Federal Reserve Governors Jerome Powell, from left, Daniel Tarullo and Lael Brainard, talk before the start of a Federal Reserve System Board of Governors open meeting in Washington, Friday, June 3, 2016. President Joe Biden announced Monday, Nov. 22, 2021 that he’s nominating Powell for a second term as Federal Reserve chair, endorsing his stewardship of the economy through a brutal pandemic recession in which the Fed’s ultra-low rate policies helped bolster confidence and revitalize the job market. Biden also said he would nominate Brainard, the lone Democrat on the Fed’s Board of Governors and the preferred alternative to Powell for many progressives, as Vice Chair. 
(AP Photo/Manuel Balce Ceneta, File)

WASHINGTON (AP) — President Joe Biden announced Monday he’s nominating Jerome Powell for a second four-year term as Federal Reserve chair, endorsing Powell’s stewardship of the economy through a brutal pandemic recession in which the Fed’s ultra-low rate policies helped bolster confidence and revitalize the job market.

Biden also said he would nominate Lael Brainard, the lone Democrat on the Fed’s Board of Governors and the preferred alternative to Powell among many progressives, as vice chair.

A separate position of vice chair for supervision, a bank regulatory post, remains vacant, along with two other slots on the Fed’s board.

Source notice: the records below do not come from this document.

(* ===== verification/CheckpointRestore.v ===== *)
(** What a restore leaves (service.go, [RestoreCheckpoint]): a restore that succeeds has
    held the lock and kept clients out from the fence to the end, so that the tree it
    opens again is exactly the one its manifest describes, and nothing of the one
    before. *)
From Stdlib Require Import Strings.Byte.
From S2P Require Import Prelude Content Paths FsState FsTree FsScripts FsClient ServerDiff Base64 RootNodes RootBuild RootTree RootScan RootLive RootProps CheckpointState Checkpoint CheckpointRely CheckpointScan CheckpointProps.
#[local] Open Scope string_scope.
#[local] Open Scope list_scope.
#[local] Open Scope Z_scope.

Definition restoreGenerations (draw : string) : list string := ["fencing:" +:+ "g_" +:+ draw; "restoring:" +:+ "g_" +:+ draw; "g_" +:+ draw].

Section restore.
Context {arr : Type} {RA : RedisArray arr} {P : CPParams arr} `{!SliceSort stringLess, !SliceSort depthLess}.
Implicit Types s : cp arr.
Implicit Types d : db arr.
Local Abbreviation id := cq_id.
Local Abbreviation gen s := (generation (c_db s)).
Context (token draw : string).
Context {HO : Others token (restoreGenerations draw)} (Hk : is_order cq_keys).
Local Abbreviation mine := (restoreGenerations draw).
Local Abbreviation evolves := (evolves token mine).
Local Abbreviation quiet := (quiet token mine).
Local Ltac quiet := repeat first [progress auto with quiet | apply quiet_bind; [|intros ?] | apply quiet_map; intros ? | case_match].

Lemma env_runs s : rtc (act token mine) s (cq_env s).
Proof. exact (HO s). Qed.

(** ** Programs all whose steps are steps others take *)

Lemma quiet_EXEC seen ks f : (∀ s, act token mine s (f s)) → quiet (EXEC cq_env seen ks f).
Proof.
  intros Hf s. unfold EXEC. etrans; [apply env_runs|]. destruct (untouched seen ks (cq_env s)); [|reflexivity]. apply rtc_once, Hf.
Qed.

Lemma quiet_write f : (∀ s, act token mine s (f s)) → quiet (writeC cq_env f).
Proof. intros Hf s. etrans; [apply env_runs|]. apply rtc_once, Hf. Qed.

Lemma quiet_bind_Ok {A B} (m : CM arr A) (k : A → CM arr B) : quiet m → (∀ a s s', m s = (Ok a, s') → quiet (k a)) → quiet (bindC m k).
Proof.
  intros Hm Hq s. unfold bindC. specialize (Hm s). destruct (m s) as [[a|e] s1] eqn:E; [|done]. etrans; [exact Hm|by eapply Hq].
Qed.

Lemma quiet_conflict {A} (m : CM arr A) : quiet m → quiet (asConflict m).
Proof. intros Hm s. unfold asConflict. specialize (Hm s). by destruct (m s) as [[a|[]] s1]. Qed.

Lemma quiet_transaction i now : quiet (saveTransaction i now).
Proof. unfold saveTransaction. quiet; apply quiet_EXEC; intros s; apply commit_act. Qed.

Lemma quiet_save i : sr_SkipWorkspaceRootSync i = true → (∀ k v, sr_Blobs i !! k = Some v → k = cq_blobSHA256 v) → quiet (saveCheckpoint i).
Proof.
  intros Hs Hb. pose proof (quiet_SaveBlobs token mine (sr_Blobs i) Hb Hk) as HB.
  assert (∀ now, quiet (asConflict (saveTransaction i now))) as HT by (intros; apply quiet_conflict, quiet_transaction).
  unfold saveCheckpoint. rewrite Hs. quiet.
Qed.

Lemma quiet_capture fuel options name g t allow : quiet (captureCheckpoint fuel options name g t allow).
Proof.
  unfold captureCheckpoint. do 4 (apply quiet_bind; [quiet|intros ?]). apply quiet_bind; [quiet|intros ?].
  apply quiet_bind_Ok; [quiet|]. intros [m st] s s' Hscan. apply quiet_bind; [quiet|intros ?]. apply quiet_bind; [quiet|intros ?].
  apply quiet_bind; [|intros saved; quiet]. apply quiet_save; [done|]. simpl. unfold scanRoot in Hscan.
  destruct (BuildManifestFromWorkspaceRoot _ _ _ _ _ _ _ _) as [[[[m0 st0]|e] n]|] eqn:E; [|done|done].
  injection Hscan as -> -> _. by apply (scan_hashed _ _ _ _ _ _ _ _ _ _ _ E).
Qed.

(** Writes of records. *)
Lemma record_act s s' b : c_db s' = db_dirty b (c_db s) → c_lock s' = c_lock s → c_past s' = c_past s → c_pastLocks s' = c_pastLocks s →
  c_blobs s' = c_blobs s → c_points s' = c_points s → c_refs s' = c_refs s →
  (∀ k, (touches s k ≤ touches s' k)%nat) → (touches s (workspaceMetaKey id) = touches s' (workspaceMetaKey id) → c_meta s' = c_meta s) →
  act token mine s s'.
Proof.
  intros E1 E2 E3 E4 E5 E6 E7 Ht Hm. apply (act_records _ _ _ _ b); rewrite ?E5, ?E6, ?E7; try done. by left.
Qed.

Lemma quiet_move p now : quiet (MoveWorkspaceHead p now).
Proof.
  unfold MoveWorkspaceHead. quiet. apply quiet_EXEC. intros s. apply (record_act _ _ (root_dirty (c_db s))); try done.
  - simpl. by destruct (c_db s).
  - intros k. apply (touch_le _ (with_meta _ s)).
  - intros E. match type of E with _ = touches (touch ?ks ?s0) ?k => pose proof (touch_lt ks s0 k ltac:(by left)) as Hlt; change (touches s0 k) with (touches s k) in Hlt end. lia.
Qed.

Lemma quiet_prepare b : quiet (prepareRestoreActivity b).
Proof.
  unfold prepareRestoreActivity. destruct b; quiet. apply quiet_write. intros s. apply (record_act _ _ (root_dirty (c_db s))); try done.
  - simpl. by destruct (c_db s).
  - intros k. apply (touch_le _ (with_before _ s)).
Qed.

Lemma quiet_clean h : quiet (MarkWorkspaceRootClean h).
Proof.
  unfold MarkWorkspaceRootClean. quiet. apply quiet_write. intros s. apply (record_act _ _ false); try done.
  intros k. apply (touch_le _ (with_db _ (with_rootHead _ s))).
Qed.

Lemma quiet_Lost : quiet Lost.
Proof. unfold Lost. apply quiet_bind; [intros s; reflexivity|]. intros ?. quiet. Qed.

(** ** From the lock on *)

Definition unused (g : string) s : Prop := g ∉ c_past s ∧ gen s ≠ Some g.
Definition locks_ok s : Prop := ∀ t, c_lock s = Some t → t ∉ c_pastLocks s.

(** What any step keeps, those of this restore included. *)
Record since s s' : Prop := {
  si_ok : locks_ok s → locks_ok s';
  si_locks : c_pastLocks s ⊆ c_pastLocks s';
  si_lock t : c_lock s = Some t → c_lock s' ≠ Some t → t ∈ c_pastLocks s'
}.

#[export] Instance since_preorder : PreOrder since.
Proof.
  split; [by split|]. intros a b c [O1 P1 L1] [O2 P2 L2]. split; [auto|by etrans|]. intros t Ht Hn.
  destruct (decide (c_lock b = Some t)) as [|Hne]; [by apply L2|]. apply P2. by apply L1.
Qed.

Lemma act_locks s s' : act token mine s s' → locks_ok s → locks_ok s'.
Proof.
  unfold locks_ok. intros H. destruct H as [| | |s s' b E1 E2 E3 E4|s t Hn Hp| | | |s s' ? Hi E1 E2 E3 E4]; simpl; try done; rewrite ?E2, ?E4; try done.
  intros _ t' [= <-]. by rewrite Hn.
Qed.

Lemma acts_since s s' : rtc (act token mine) s s' → since s s'.
Proof.
  induction 1 as [|s s1 s2 H _ IH]; [reflexivity|]. etrans; [|exact IH]. pose proof (act_later _ _ _ _ H) as L.
  split; [by apply act_locks|apply L|apply L].
Qed.

Lemma acts_unused g s s' : g ∈ mine → rtc (act token mine) s s' → unused g s → unused g s'.
Proof.
  intros Hg H. induction H as [|s s1 s2 Ha _ IH]; [done|]. intros [H1 H2]. apply IH. by apply (lt_unused _ _ _ _ (act_later _ _ _ _ Ha)).
Qed.

Lemma quiet_run {A} (m : CM arr A) s r s' : quiet m → m s = (r, s') → rtc (act token mine) s s'.
Proof. intros Hm E. specialize (Hm s). by rewrite E in Hm. Qed.
(* ===== verification/RetentionProps.v ===== *)
(** What the retention script does (Retention): it plans first and removes afterwards,
    with caches of its own, and what it leaves is what removing one version after the
    other would leave.  The accounting of a history stays exact, protected versions
    stay, and the rotating cursor gets around. *)
From S2P Require Import Prelude ServerDiff HistoryPolicy Retention.
#[local] Open Scope string_scope.
#[local] Open Scope list_scope.
#[local] Open Scope Z_scope.

(** * Sums over maps *)

Definition mapsum {A} (w : A → Z) (m : gmap string A) : Z := map_fold (λ _ a acc, w a + acc) 0 m.

Lemma mapsum_insert {A} (w : A → Z) m k a : m !! k = None → mapsum w (<[k := a]> m) = w a + mapsum w m.
Proof. intros H. unfold mapsum. rewrite map_fold_insert_L; [done| |done]. intros. lia. Qed.

Lemma mapsum_delete {A} (w : A → Z) m k a : m !! k = Some a → mapsum w (delete k m) = mapsum w m - w a.
Proof.
  intros H. rewrite <- (insert_delete_id m k a H) at 2. rewrite mapsum_insert by apply lookup_delete_eq. lia.
Qed.

Lemma mapsum_change {A} (w : A → Z) m k a a' : m !! k = Some a → mapsum w (<[k := a']> m) = mapsum w m - w a + w a'.
Proof.
  intros H. rewrite <- insert_delete_eq, mapsum_insert by apply lookup_delete_eq. rewrite (mapsum_delete _ _ _ a) by done. lia.
Qed.

Lemma mapsum_nonneg {A} (w : A → Z) m : (∀ k a, m !! k = Some a → 0 ≤ w a) → 0 ≤ mapsum w m.
Proof.
  induction m as [|k a m Hn IH] using map_ind; intros Hw; [done|]. rewrite mapsum_insert by done.
  assert (0 ≤ w a) by (apply (Hw k); apply lookup_insert_eq). enough (0 ≤ mapsum w m) by lia.
  apply IH. intros k' a' Hk. apply (Hw k'). rewrite lookup_insert_ne; congruence.
Qed.

Lemma mapsum_elem {A} (w : A → Z) m k a : (∀ k a, m !! k = Some a → 0 ≤ w a) → m !! k = Some a → w a ≤ mapsum w m.
Proof.
  intros Hw H. pose proof (mapsum_delete w m k a H). enough (0 ≤ mapsum w (delete k m)) by lia.
  apply mapsum_nonneg. intros k' a' [_ H']%lookup_delete_Some. eauto.
Qed.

Those positions will be filled in early December, Biden said.

His decision strikes a note of continuity and bipartisanship at a time when surging inflation is burdening households and raising risks to the economy’s recovery. In backing Powell, a Republican who was first elevated to his post by President Donald Trump, Biden brushed aside complaints from progressives that the Fed has weakened bank regulation and has been slow to take account of climate change in its supervision of banks.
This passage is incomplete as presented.